### SOURCE MATERIAL ###

(** * Catch the Nodes: a shallow embedding of [script.js]

    The hero mini-game keeps its whole state in module-level variables and
    mutates it from event handlers: the play button, pointer and keyboard
    activation of an orb, the per-second interval, the animation frame, the
    200 ms respawn time-out and the window resize.  Each handler is embedded
    as a function from game state to game state; the host (browser) is the
    list of events it delivers.

    Numbers.  JavaScript numbers are IEEE doubles.  [score], [combo],
    [best] and [timeLeft] only ever hold small integers and are modelled in
    [Z]; clock readings, coordinates and velocities are modelled by exact
    rationals [Q], so rounding, infinities and NaN are outside the model.
    The draws of the concrete scenarios are numbers that doubles represent
    exactly.

    Host results.  Whatever the script reads from the host is an argument of
    the embedded function: the reading of [performance.now()], the rectangle
    of [getBoundingClientRect()], the frame time-stamp, and the outcomes of
    [Math.random()] together with the [Math.cos]/[Math.sin] of the drawn
    angle (record [draw]).

    Objects.  An orb is a mutable object captured by closures (its listeners
    and its respawn time-out) and listed in the array [orbs].  The objects
    live in [heap], addressed by their allocation index; [orbs], [attached]
    and [timeouts] hold references, so a closure that outlives its round
    still names its own orb.

    Not modelled: text written to the score/time/best labels, CSS classes,
    the combo and final-score callouts and their removal time-outs. *)

From Stdlib Require Import ZArith QArith Qminmax Qabs Lqa Lia Ascii.
From stdpp Require Import base list gmap strings pretty.

Local Open Scope Q_scope.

###

*TASK DIRECTIONS*.
Reprint the complete listing exactly.

*ANSWER SPACE*.
(** * Catch the Nodes: a shallow embedding of [script.js]

    The hero mini-game keeps its whole state in module-level variables and
    mutates it from event handlers: the play button, pointer and keyboard
    activation of an orb, the per-second interval, the animation frame, the
    200 ms respawn time-out and the window resize.  Each handler is embedded
    as a function from game state to game state; the host (browser) is the
    list of events it delivers.

    Numbers.  JavaScript numbers are IEEE doubles.  [score], [combo],
    [best] and [timeLeft] only ever hold small integers and are modelled in
    [Z]; clock readings, coordinates and velocities are modelled by exact
    rationals [Q], so rounding, infinities and NaN are outside the model.
    The draws of the concrete scenarios are numbers that doubles represent
    exactly.

    Host results.  Whatever the script reads from the host is an argument of
    the embedded function: the reading of [performance.now()], the rectangle
    of [getBoundingClientRect()], the frame time-stamp, and the outcomes of
    [Math.random()] together with the [Math.cos]/[Math.sin] of the drawn
    angle (record [draw]).

    Objects.  An orb is a mutable object captured by closures (its listeners
    and its respawn time-out) and listed in the array [orbs].  The objects
    live in [heap], addressed by their allocation index; [orbs], [attached]
    and [timeouts] hold references, so a closure that outlives its round
    still names its own orb.

    Not modelled: text written to the score/time/best labels, CSS classes,
    the combo and final-score callouts and their removal time-outs. *)

From Stdlib Require Import ZArith QArith Qminmax Qabs Lqa Lia Ascii.
From stdpp Require Import base list gmap strings pretty.

Local Open Scope Q_scope.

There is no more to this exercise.